<
 
Home Nasional Otonomi Politik Ekonomi Hukrim Sport LifeStyle Metropolis Pendidikan Internasional Indeks
 
HUKUMAN MATI UNTUK KORUPTOR
Ancaman Hukuman Mati bagi Koruptor Hibah Bencana Covid-19
Selasa, 14 April 2020 - 11:35:29 WIB
ilustrasi (nt).
TERKAIT:
 
  • Ancaman Hukuman Mati bagi Koruptor Hibah Bencana Covid-19
  •  

    Monokwari, Tiraskita.com - Berdasarkan Pasal 1 angka 1 Undang-undang No. 24 Tahun 2007 tentang Penanggulangan Bencana, yang dimaksud Bencana adalah peristiwa atau rangkaian peristiwa yang mengancam dan mengganggu kehidupan dan penghidupan masyarakat yang disebabkan, baik oleh faktor alam dan/atau faktor non alam maupun faktor manusia sehingga mengakibatkan timbulnya korban jiwa manusia, kerusakan lingkungan, kerugian harta benda, dan dampak psikologis.

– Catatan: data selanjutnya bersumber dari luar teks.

(** * summer: request core, health registry, readiness cascade, admission

    A shallow embedding of [app.go] (package [summer]) and of the helpers
    its test file [utils_test.go] exercises.

    Conventions.
    - A Go [map] is a [gmap]; a [range] loop over it visits its entries in an
      order the language leaves open, so every loop body is folded over an
      explicit sequence, and the statements quantify over the sequences that
      are permutations of the map's entries.
    - [int] and [int64] are [Z]; the wrap of [atomic.AddInt64] is written out.
    - An [error] value is [option string]: [None] is [nil], [Some s] is an
      error whose [Error()] text is [s].
    - A [chan struct{}] is its capacity and the number of buffered tokens.
    - A call that may panic returns a [result]; [defer] is [with_defer]. *)

From Stdlib Require Import ZArith Lia Ascii String List.
From stdpp Require Import base gmap strings list fin_maps.

Local Open Scope Z_scope.
#[local] Set Warnings "-clear-no-such-hyp".

(** ** Values shared by all components *)

(** The one-byte string holding a line feed. *)
Definition LF : string := String "010"%char "".

(** [visit] is a sequence in which [range m] may yield the entries of [m]. *)
Definition ranges {V : Type} (m : gmap string V) (visit : list (string * V)) : Prop :=
  visit ≡ₚ map_to_list m.

(** The outcome of a call: it returns, or it panics with a value. *)
Inductive result (A : Type) : Type :=
  | Ok (a : A)
  | Panic (v : string).
Arguments Ok {A} a.
Arguments Panic {A} v.

(** [http.StatusOK], [http.StatusInternalServerError] *)
Definition StatusOK : Z := 200.
Definition StatusInternalServerError : Z := 500.

(** What a handler wrote to its [http.ResponseWriter]. *)
Record response : Type := { status : Z; body : string }.

(** Modelled from the spec: [respondText] ([utils.go] is not among the
    sources): it writes the status code and the text as the body, as
    [TestRespondText] checks. *)
Definition respondText (s : string) (code : Z) : response :=
  {| status := code; body := s |}.

(** The constants of the package that [app.go] uses; the file declaring them
    is not among the sources. *)
Class Consts : Type := {
  DebugPathPrefix : string;
  DebugPathAlive : string;
  DebugPathReady : string;
  DebugPathMetrics : string
}.

(** [http.ServeMux]: the registered pattern it selects for a path, and
    whether [Handle] accepts a new pattern next to the registered ones (it
    panics on a pattern that is invalid or registered already). *)
Class ServeMux : Type := {
  serveMux_match : gset string → string → option string;
  serveMux_accepts : gset string → string → bool
}.

(** The capability of the request-scoped context type ([c.Perform()]). *)
Class Context (T : Type) : Type := {
  Perform : T → result unit
}.

(** [struct options]: the fields [app.go] reads. *)
Record options : Type := { concurrency : Z; readinessCascade : Z }.

(** [type Option func(opts *options)] *)
Definition Option : Type := options → options.

(** A buffered [chan struct{}]. *)
Record chan : Type := { chan_cap : Z; chan_len : Z }.

(** [make(chan struct{}, n)] *)
Definition make_chan (n : Z) : chan := {| chan_cap := n; chan_len := 0 |}.

(** [c <- struct{}{}]; [None] when the send has to wait. *)
Definition chan_send (c : chan) : option chan :=
  if chan_len c <? chan_cap c
  then Some {| chan_cap := chan_cap c; chan_len := chan_len c + 1 |}
  else None.

(** [<-c]; [None] when the receive has to wait. *)
Definition chan_recv (c : chan) : option chan :=
  if 0 <? chan_len c
  then Some {| chan_cap := chan_cap c; chan_len := chan_len c - 1 |}
  else None.

(** The range of [int64] and the wrap of its arithmetic. *)
Definition wrap64 (z : Z) : Z := (z + 2 ^ 63) mod 2 ^ 64 - 2 ^ 63.

Section Model.

Context {Ctx : Type} {T : Type} `{!Context T} `{!Consts} `{!ServeMux}.

(** The parts of [*http.Request] the package reads. *)
Record Request : Type := {
  Method : string;
  URL_Path : string;
  URL_Query : gmap string (list string);
  Header : gmap string (list string);
  Body : string;
  Req_Context : Ctx
}.

(** [type CheckerFunc func(ctx context.Context) (err error)] *)
Definition CheckerFunc : Type := Ctx → option string.

(** [type HandlerFunc[T Context] func(ctx T)] *)
Definition HandlerFunc : Type := T → result unit.

(** [ContextFactory[T]]: builds the context of a request. *)
Definition ContextFactory : Type := Request → result T.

    Pasal 1 angka 2, Bencana Alam adalah adalah bencana yang diakibatkan oleh peristiwa atau serangkaian peristiwa yang disebabkan oleh alam antara lain berupa gempa bumi, tsunami, gunung meletus, banjir, kekeringan, angin topan, dan tanah langsor.

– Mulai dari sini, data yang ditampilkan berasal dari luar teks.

(** ** The loop over the futures *)

(** A probe in one of its five ways. *)
Lemma test_single_server_cases (env : Env) (server domain : string) (t : Z) (w : World) :
  (has_nul server = true
   /\ test_single_server env server domain t w
      = (Raise (Exn ValueError "embedded null character"), w))
  \/ (has_nul server = false /\ c_inet_aton (chars server) = false
      /\ test_single_server env server domain t w
         = (Ret (false, (server, None), server +:+ " INVALID IP"), w))
  \/ (exists msg : string,
        queried env server = false
        /\ test_single_server env server domain t w = (Raise (Exn ValueError msg), w))
  \/ (exists (first : string) (others : list string) (ms : Q),
        queried env server = true
        /\ resolve env (probe_resolver server t) domain "A" = (Answers first others, ms)
        /\ test_single_server env server domain t w
           = (Ret (on_answer server ms first others),
              snd (real_time_save (ledger_line server ms) (after_query server domain t w))))
  \/ (exists (e : exn) (ms : Q),
        queried env server = true
        /\ resolve env (probe_resolver server t) domain "A" = (Raises e, ms)
        /\ test_single_server env server domain t w
           = (Ret (on_error server t ms e), after_query server domain t w)).
Proof.
  destruct (has_nul server) eqn:Hn.
  { left. split; [reflexivity|]. now apply test_single_server_nul. }
  destruct (c_inet_aton (chars server)) eqn:Hc.
  2:{ right. left. repeat split. now apply test_single_server_rejected. }
  destruct (nameservers_error env [server]) as [msg|] eqn:He.
  { right. right. left. exists msg. split.
    - unfold queried. rewrite He, Hn, Hc. reflexivity.
    - now apply test_single_server_refused. }
  assert (Hq : queried env server = true).
  { unfold queried. rewrite He, Hn, Hc. reflexivity. }
  pose proof (test_single_server_queried env server domain t w Hq) as Heq. cbv zeta in Heq.
  destruct (resolve env (probe_resolver server t) domain "A") as [[first others|e] ms] eqn:Hr.
  - right. right. right. left. exists first, others, ms. repeat split; assumption.
  - right. right. right. right. exists e, ms. repeat split; assumption.
Qed.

    Pandemi Covid-19 digolongkan Pemerintah sebagai Bencana Non-alam. Pemerintah sejumlah daerah telah menetapkan status Pandemi Covid-19, dari Siaga Darurat menjadi Tanggap Darurat.

    Pengertian Tanggap Darurat, disebutkan dalam Pasal 1 angka 10 Undang-undang Nomor 24 Tahun 2007, yaitu adalah serangkaian kegiatan yang dilakukan dengan segera pada saat kejadian bencana untuk menangani dampak buruk yang ditimbulkan, yang meliputi kegiatan penyelamatan dan evakuasi korban, harta benda, pemenuhan kebutuhan dasar, pelindungan, pengurusan pengungsi, penyelamatan, serta pemulihan prasarana dan sarana.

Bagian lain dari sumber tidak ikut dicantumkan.